Some are barely Thai, qualifying perhaps because there’s some pad Thai on their pan-Asian menus. Others are not-so-great Thai, with weak or even watery tom yum soup, overly sweet pad Thai or other failings. But even if those are set aside, it takes bit of legwork to find a true Thai place that stands out.
For me, the latest Thai find in Ottawa is Wandee Thai Cuisine on Beech Street, between Preston and Rochester streets.
It opened in late March and, given its limited seating (10 seats inside and several umbrella-shaded picnic tables outside), the focus of its business is selling and even delivering take-out meals, as well as serving lunches to nearby public servants. The menu too is limited, lacking liquor and desserts.

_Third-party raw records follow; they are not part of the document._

(** A successful [mkdir] leaves a directory at the path. *)
Lemma mkdir_Return_is_dir (p : Path) (fs fs' : FS) :
  mkdir p fs = (fs', Return tt) → is_dir fs' p = true.
Proof.
  destruct p as [|c par]; [done|]. simpl.
  assert (Hins : ∀ m : FS, is_dir (<[c :: par := Dir]> m) (c :: par) = true).
  { intros m. unfold is_dir. by rewrite node_at_insert_eq. }
  assert (Hrest : ∀ (m : FS) e',
    (if is_dir m (c :: par) then (m, Return tt) else (m, Raise e'))
      = (fs', Return tt) → is_dir fs' (c :: par) = true).
  { intros m e'. destruct (is_dir m (c :: par)) eqn:Hd; by intros [= <-]. }
  destruct (os_mkdir (c :: par) fs) as [fs1 [[]|e]] eqn:Hos.
  - apply os_mkdir_Return in Hos as (_ & _ & ->). by intros [= <-].
  - apply os_mkdir_Raise in Hos as ->.
    destruct e; try apply Hrest.
    destruct (mkdir par fs) as [fs2 [[]|e2]]; [|done].
    destruct (os_mkdir (c :: par) fs2) as [fs3 [[]|e3]] eqn:Hos2.
    + apply os_mkdir_Return in Hos2 as (_ & _ & ->). by intros [= <-].
    + apply os_mkdir_Raise in Hos2 as ->. apply Hrest.
Qed.

(** A [mkdir] that raises has created nothing. *)
Lemma mkdir_Raise_unchanged (p : Path) (fs fs' : FS) (e : exn) :
  mkdir p fs = (fs', Raise e) → fs' = fs.
Proof.
  revert fs fs' e. induction p as [|c par IH]; intros fs fs' e.
  { by rewrite mkdir_root. }
  simpl. destruct (os_mkdir (c :: par) fs) as [fs1 [[]|e1]] eqn:Hos;
    [by intros [=]|].
  pose proof (os_mkdir_Raise _ _ _ _ Hos) as ->.
  destruct e1; try apply exist_ok_unchanged.
  destruct (mkdir par fs) as [fs2 [[]|e2]] eqn:Hpar.
  - (* the parent has been made: [os.mkdir] now succeeds *)
    pose proof (mkdir_Return_is_dir _ _ _ Hpar) as Hdir.
    apply os_mkdir_not_found, path_exists_cons_false in Hos.
    assert (Hfree : path_exists fs2 (c :: par) = false).
    { apply path_exists_cons_false.
      destruct (mkdir_lookup _ _ _ _ Hpar (c :: par)) as [->|(Hsuf & _)];
        [done|].
      apply suffix_length in Hsuf. simpl in Hsuf. lia. }
    unfold os_mkdir. rewrite Hfree. cbn [parent].
    unfold is_dir in Hdir. by destruct (node_at fs2 par) as [[]|].
  - intros [= <- <-]. by apply IH in Hpar.
Qed.


(** ** Move executor *)

Lemma fs_notify (cb : bool) (c t : nat) (w : World) : fs (notify cb c t w) = fs w.
Proof. by destruct cb. Qed.

Lemma undo_file_notify (cb : bool) (c t : nat) (w : World) :
  undo_file (notify cb c t w) = undo_file w.
Proof. by destruct cb. Qed.

Lemma move_one_total (d dst : Path) (dry : bool) (src : Path) (fs : FS) :
  is_Some (move_one d dst dry src fs).
Proof.
  unfold move_one.
  destruct (_unique_dest_terminates fs d (name src)) as [p ->]. simpl.
  destruct dry; [by eexists|].
  destruct (shutil_move src p fs) as [fs' [[]|e]]; by eexists.
Qed.

(** The dictionary a file gets: its own path as source, and as action
    [would_move] in a dry run, else [moved] or an error, whose [dest] is the
    destination directory. *)
Lemma move_one_outcome (d dst : Path) (dry : bool) (src : Path) (fs fs' : FS)
    (r : Outcome) :
  move_one d dst dry src fs = Some (fs', r) →
  op_source r = src ∧
  if dry then fs' = fs ∧ op_action r = WouldMove
  else op_action r = Moved ∨ (∃ e, op_action r = Error e) ∧ op_dest r = dst.
Proof.
  unfold move_one. destruct (_unique_dest fs d (name src)) as [p|]; [|done].
  simpl. destruct dry; [by intros [= <- <-]|].
  destruct (shutil_move src p fs) as [fs1 [[]|e]]; intros [= <- <-]; simpl;
    eauto.
Qed.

On the other hand, the prices here are generally a few dollars cheaper than what you’ll see elsewhere, and I like the open kitchen, which allows the curious and hungry to watch as dishes are made and the flames leap from the wok. It’s sentimental, I know, but I’m reminded of eating food cooked before my eyes on the streets of Bangkok almost 20 years ago.
Above all, in Wandee Thai’s favour are the cooking skills and hospitality of its co-owner, Nittaya Lynch, who worked at restaurants and a culinary school in Thailand, and has cooked, served or managed at such Ottawa restaurants as Baan Thai, Khao Yum, Nakhon Thai and Lemon Grass.
In Wandee Thai’s shoestring operation, Lynch and usually two other kitchen staffers not only cook meals. They also serve the quickly prepared food, graciously and amiable, adding a personal touch.
Lynch, I learned this week after my last visit to her restaurant, is from northeastern Thailand, also known as Isaan. Naturally, when she cooks the dishes from her home region, they have authentic punch and pungency. That explains how fiery her lahp nam tok beef salad was after I said to her question, “Sure, make it spicy.” Even her dialed-down, one-chili som tum (shredded papaya salad offset by sweet tomato and crunchy, just-cooked green beans, all in a fish-sauce-pungent and an as-fiery-as-you-can-handle dressing) was assertively hot and lightly funky.
More subdued were some nicely seasoned and perfectly fried “Isaan-style” chicken wings that Wandee Thai serves as an appetizer. Next time, I might ask Lynch to swap the dish’s simple, sweet dipping sauce with something punchier. I’m sure she would be game, as she told me that she will make off-menu dishes if customers request them and her kitchen is adequately stocked.
Lynch also lived in Bangkok, and she showed a fine hand preparing the curries, stir-fries and noodle dishes of central Thailand.
I’ve sampled a range of curries — a green curry with chicken, a peanut-adorned panang curry with chicken, a red curry that featured shrimp and pineapple — and all were fully flavoured and approachable, and texturally pleasing but for the exception of one mealy shrimp.
Pad Thai here was made with Lynch’s own sauce and was tangy without being too sweet. With Pad Kee Mau, a stir-fry of wide rice noodles with assorted vegetables and beef, the play between spicy and sweet was strong but balanced. Lynch also makes this dish with spaghetti, and apparently this Thai-Italian mashup is a thing.
I liked Lynch’s versions of tom kha gai coconut soup with chicken, which was mellow and comforting, and especially her hot-and-sour tom yum soup, which contains chicken as well as mushrooms and has a fine savouriness to it. I’m glad that Lynch doesn’t skimp with that soup, which I’ve too often found to be diluted, meatless and perfunctory elsewhere.
I can vouch for the $18 dinner combo being something closer to a small feast. Put it this way, I was happy to hive off a lunch serving from my combo, the No. 2 of four choices to be precise, which consisted of two tightly-wrapped, just-fried spring rolls, a bowl of that fine tom yum soup, a bowl of panang curry, and an ample serving of a beef-and-basil stir-fry with proper, al dente peppers and a sauce of marked but not overpowering saltiness and pungency.
Yes, on one hand, Wandee Thai is a lunch counter/take-out joint with no desserts and no beer. But Lynch’s grasp and balancing of her homeland’s myriad flavours make Wandee Thai considerably more than that.